L’issue de la COP27 nous apporte une preuve de plus de notre enracinement dans le monde d’avant et de notre incapacité à nous projeter dans celui d’après. C’est l’occasion de nous interroger sur ce qui, historiquement, a rendu possibles des changements de trajectoire, et sur ce qui, aujourd’hui, empêche de basculer vers un modèle social-écologique respectueux des limites planétaires et de l’humanité.

Rétrospectivement, l’installation et les mutations du capitalisme paraissent avoir croisé trois conditions : premièrement, l’existence d’un projet de société, d’un « esprit » au sens de Max Weber (L’Ethique protestante et l’esprit du capitalisme, 1905) ; deuxièmement, des leviers disponibles adaptés, dont les principaux sont la monnaie et l’énergie ; troisièmement, un contexte d’instabilité poussant les autorités publiques à agir.

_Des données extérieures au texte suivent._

(** Every mutating step that [unlock_file] reaches returns: the backup,
    when the file does not open without a password, and then the
    saves. *)
Definition mutations_succeed `{Pikepdf} `{Device} (filepath : Path)
    (passwords : list (str * str)) (backup_dir_name : str)
    (d : gmap Path Node) : bool :=
  match open_on d filepath None with
  | Return _ => true
  | Raise _ =>
      match create_backup filepath backup_dir_name d with
      | (Return _, d1) => saves_succeed filepath passwords d1
      | (Raise _, _) => false
      end
  end.

(** The results that [unlock_file] and [try_unlock_dry_run] build once
    the classification is over. *)
Inductive later_result (filepath : Path) : UnlockResult -> Prop :=
  | later_backup_failed e : later_result filepath (backup_failed filepath e)
  | later_unlocked source : later_result filepath (unlocked filepath source)
  | later_processing_failed e : later_result filepath (processing_failed filepath e)
  | later_all_failed : later_result filepath (all_failed filepath).

(** ** The results behind the counters of [process_pdfs] *)



(** ** Libraries at work in the examples *)

(** Compatibility decompositions of UnicodeData.txt for a few characters
    that have no canonical decomposition and take part in no
    composition: NO-BREAK SPACE, SUPERSCRIPT TWO, CIRCLED DIGIT ONE,
    LATIN SMALL LIGATURE FI, FULLWIDTH LATIN CAPITAL LETTER A. *)
Definition compatibility (c : N) : str :=
  if c =? 0xA0 then [0x20]
  else if c =? 0xB2 then [0x32]
  else if c =? 0x2460 then [0x31]
  else if c =? 0xFB01 then [0x66; 0x69]
  else if c =? 0xFF21 then [0x41]
  else [c].

(** [unicodedata.normalize] on text made of ASCII characters and of the
    characters above: the canonical forms leave it as it is, the
    compatibility forms replace each character by its decomposition. *)
Definition unicodedata_fragment : Unicodedata :=
  {| normalize := fun form text =>
       if bool_decide (form = py "NFKC") || bool_decide (form = py "NFKD")
       then flat_map compatibility text
       else text |}.

(** A disk view with one text file. *)
Definition one_text_file (file : Path) (lines : list str) : TextFiles :=
  {| path_exists := fun p => bool_decide (p = file);
     open_lines := fun p => if bool_decide (p = file) then lines else [] |}.


(** A device without faults, and one whose flush fails. *)
Definition steady_device : Device :=
  {| temp_name := fun _ _ suffix => py "tmpq3x8w_1z" ++ suffix;
     flush_fault := fun _ _ => None;
     fsync_fault := fun _ _ => None |}.

Definition full_device : Device :=
  {| temp_name := fun _ _ suffix => py "tmpq3x8w_1z" ++ suffix;
     flush_fault := fun _ _ =>
       Some {| class_of := OSError;
               str_of := py "[Errno 28] No space left on device" |};
     fsync_fault := fun _ _ => None |}.

(** A toy document format.  "P" and a body: a plain document.  "E", a
    key byte and a body: a document that opens with the one-character
    password of that code and with nothing else.  Any other content is
    malformed.  Saving writes the plain form. *)
Definition toy_parse (content : bytes) (password : option str) : outcome bytes :=
  match content with
  | Byte.x50 :: body => Return body
  | Byte.x45 :: key :: body =>
      if bool_decide (password = Some [Byte.to_N key]) then Return body
      else Raise {| class_of := PasswordError; str_of := py "invalid password" |}
  | _ => Raise {| class_of := PdfError; str_of := py "unable to find PDF header" |}
  end.

Definition toy_pikepdf : Pikepdf :=
  {| Pdf := bytes;
     pdf_parse := toy_parse;
     pdf_save := fun body => {| chunks := [Byte.x50 :: body]; raises := None |} |}.

(** A disk: [/docs] holds a plain document and one locked with "h". *)
Definition docs : Path := Root // py "docs".
Definition a_pdf : Path := docs // py "a.pdf".
Definition b_pdf : Path := docs // py "b.pdf".
Definition pdf_with_password : str := py "pdf_with_password".

Definition sample_disk : gmap Path Node :=
  {[ Root := Dir true;
     docs := Dir true;
     a_pdf := File (list_byte_of_string "Pplain text") true;
     b_pdf := File (list_byte_of_string "Ehlocked text") true ]}.

Definition sample_world : World := {| fs := sample_disk; opens := [] |}.

(** The same documents in a directory that is read-only, beside a backup
    directory left writable by an earlier run. *)
Definition readonly_disk : gmap Path Node :=
  {[ Root := Dir true;
     docs := Dir false;
     docs // pdf_with_password := Dir true;
     a_pdf := File (list_byte_of_string "Pplain text") true;
     b_pdf := File (list_byte_of_string "Ehlocked text") true ]}.

(** Text as the interpreter reads it with universal newlines: a
    carriage return, with the line feed after it if there is one,
    becomes one line feed. *)
Fixpoint universal_newlines (text : str) : str :=
  match text with
  | [] => []
  | c :: text' =>
      if c =? 0x0D then
        0x0A :: match text' with
                | [] => []
                | c' :: text'' =>
                    if c' =? 0x0A then universal_newlines text''
                    else universal_newlines text'
                end
      else c :: universal_newlines text'
  end.

(** The lines of a text, each with its line feed; [line] is the line
    begun so far. *)
Fixpoint lines_from (line text : str) : list str :=
  match text with
  | [] => match line with [] => [] | _ => [line] end
  | c :: text' =>
      if c =? 0x0A then (line ++ [c]) :: lines_from [] text'
      else lines_from (line ++ [c]) text'
  end.

(** Reading a short ASCII file as text: its lines.  A byte from 0x80
    on stands for bytes that are not UTF-8 (alone it is not); a file
    shorter than the reader's buffer then hands over no line before
    the error. *)
Definition ascii_lines (content : bytes) : list str * option exn :=
  let text := map Byte.to_N content in
  if forallb (fun c => c <? 0x80) text
  then (lines_from [] (universal_newlines text), None)
  else ([], Some {| class_of := UnicodeDecodeError;
                    str_of := py "'utf-8' codec can't decode byte: invalid start byte" |}).

(** A shell with an empty environment, run from the root directory. *)
Definition toy_shell : Shell :=
  {| os_environ := ∅;
     Path_of := fun text => Root // text;
     joinpath := fun base other => base // name other;
     decode_lines := ascii_lines |}.

(** [str.lower] and [str.upper] on ASCII text: the letters A to Z move
    to a to z, or back, and every other character stays. *)
Definition ascii_lower : Unicodecase :=
  {| lower := map (fun c => if (0x41 <=? c) && (c <=? 0x5A) then c + 32 else c) |}.

Definition ascii_upper (text : str) : str :=
  map (fun c => if (0x61 <=? c) && (c <=? 0x7A) then c - 32 else c) text.

(** The names of the levels of [logging]; a text that upper-cases to
    none of them names no attribute of the module. *)
Definition level_names : list str :=
  [py "CRITICAL"; py "FATAL"; py "ERROR"; py "WARNING"; py "WARN";
   py "INFO"; py "DEBUG"; py "NOTSET"].

Definition toy_logging : Logging :=
  {| setLevel_fault := fun level =>
       if bool_decide (ascii_upper level ∈ level_names) then None
       else Some {| class_of := AttributeError;
                    str_of := py "module 'logging' has no attribute '"
                              ++ ascii_upper level ++ py "'" |} |}.

Definition sample_options : Options :=
  {| opt_path := Some docs;
     opt_password := Some (py "h");
     opt_dictionary := py "dictionary.txt";
     opt_try_empty := false;
     opt_backup_dir_name := pdf_with_password;
     opt_backup_root := None;
     opt_dry_run := false;
     opt_summary := false;
     opt_log_level := py "INFO" |}.

(** A body that writes and then raises, a temporary file name, and a few
    more disks. *)
Definition simulated_error : exn :=
  {| class_of := ValueError; str_of := py "Simulated error" |}.

Definition failing_body : producer :=
  {| chunks := [list_byte_of_string "partial content"];
     raises := Some simulated_error |}.

Definition sample_tmp : Path := docs // py "tmpq3x8w_1z.tmp".

Definition non_existent_pdf : Path := docs // py "non_existent.pdf".

(** [/docs] read-only, without a backup directory. *)
Definition sealed_disk : gmap Path Node :=
  {[ Root := Dir true;
     docs := Dir false;
     b_pdf := File (list_byte_of_string "Ehlocked text") true ]}.

(** The sample disk after an earlier run left a backup of "b.pdf". *)
Definition backed_up_disk : gmap Path Node :=
  <[docs // pdf_with_password // py "b.pdf" := File (list_byte_of_string "Ehearlier text") true]>
    (<[docs // pdf_with_password := Dir true]> sample_disk).



Definition two_passwords : list (str * str) :=
  [(py "x", py "single"); (py "h", py "dictionary")].


(** ** Words for the statements about the password trials *)

(** The document with these bytes rejects the password:
    [pikepdf.open] raises [PasswordError] for it. *)
Definition wrong_password `{Pikepdf} (content : bytes) (password : str) : bool :=
  match pdf_parse content (Some password) with
  | Raise e => is_PasswordError e
  | Return _ => false
  end.

(** The journal entries of trying the candidates [l] on [filepath],
    one [pikepdf.open] each, in order. *)
Definition trials_of (filepath : Path) (l : list (str * str))
    : list (Path * option str) :=
  map (fun x => (filepath, Some x.1)) l.

(** The journal of [w'] is the journal of [w] followed by opens of
    the one file [filepath]. *)
Definition opens_only (filepath : Path) (w w' : World) : Prop :=
  exists l, opens w' = opens w ++ l /\ Forall (fun x => x.1 = filepath) l.


(** The directories above [p], nearest first. *)
Fixpoint ancestors (p : Path) : list Path :=
  match p with
  | Root => []
  | Child q _ => q :: ancestors q
  end.

(** ** Words for the statements about the traversal *)

(** What the traversal of [root] is to find: [p] is a regular file
    somewhere below [root], its suffix lower-cases to ".pdf", and
    every directory on the way from [root] down to it is a directory
    of the disk that does not bear the backup name. *)
Definition to_find `{Unicodecase} (d : gmap Path Node) (backup_dir_name : str)
    (root p : Path) : Prop :=
  root ∈ ancestors p
  /\ (exists content mode, d !! p = Some (File content mode))
  /\ lower (suffix (name p)) = py ".pdf"
  /\ forall q, q ∈ ancestors p -> root ∈ ancestors q ->
       (exists writable, d !! q = Some (Dir writable))
       /\ name q <> backup_dir_name.

(** A body that writes a whole plain document and completes. *)
Definition whole_body : producer :=
  {| chunks := [list_byte_of_string "Punlocked "; list_byte_of_string "text"];
     raises := None |}.

(** The temporary file a write next to [/docs] works with. *)
Definition root_tmp : Path := Root // py "tmpq3x8w_1z.tmp".

(** The sample disk with a regular file where the backup directory of
    [/docs] should be. *)
Definition blocked_disk : gmap Path Node :=
  <[docs // pdf_with_password := File (list_byte_of_string "not a directory") true]>
    sample_disk.

(** The sample disk after a run that left a backup directory holding
    a file with the name of the test file of "b.pdf". *)
Definition probe_disk : gmap Path Node :=
  <[docs // pdf_with_password // py "b.pdf.tmp_test" := File (list_byte_of_string "notes") true]>
    (<[docs // pdf_with_password := Dir true]> sample_disk).

(** The sample disk with "b.pdf" damaged. *)
Definition damaged_disk : gmap Path Node :=
  <[b_pdf := File (list_byte_of_string "damaged") true]> sample_disk.

(** [/docs] with a sub-directory, a backup directory from an earlier
    run, a backup directory of another name, a hidden file ".pdf" and
    a text file. *)
Definition nested_disk : gmap Path Node :=
  {[ Root := Dir true;
     docs := Dir true;
     a_pdf := File (list_byte_of_string "Pplain text") true;
     docs // py "notes.txt" := File (list_byte_of_string "notes") true;
     docs // py ".pdf" := File (list_byte_of_string "Phidden") true;
     docs // py "sub" := Dir true;
     docs // py "sub" // py "c.PDF" := File (list_byte_of_string "Ehlocked text") true;
     docs // pdf_with_password := Dir true;
     docs // pdf_with_password // py "b.pdf" := File (list_byte_of_string "Ehlocked text") true;
     docs // py "bak" := Dir true;
     docs // py "bak" // py "d.pdf" := File (list_byte_of_string "Ehlocked text") true ]}.

(** The sample options as a dry run, and with backups sent to "bak". *)
Definition dry_options : Options :=
  {| opt_path := Some docs;
     opt_password := Some (py "h");
     opt_dictionary := py "dictionary.txt";
     opt_try_empty := false;
     opt_backup_dir_name := pdf_with_password;
     opt_backup_root := None;
     opt_dry_run := true;
     opt_summary := false;
     opt_log_level := py "INFO" |}.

Le capitalisme marchand, qui se développe à partir du XIIe siècle, est porté par un « projet de société marchande », un désir d’échanges, d’accumulation de marchandises. Le capitalisme industriel, qui prend son essor à la fin du XVIIIe siècle, est le fruit d’un projet productiviste, d’une volonté d’utiliser au mieux les ressources disponibles pour produire et consommer toujours plus. Le capitalisme financier, des années 1970 à nos jours, a quant à lui été porté par un projet politique de libéralisation, une foi dans la finance comme source de croissance.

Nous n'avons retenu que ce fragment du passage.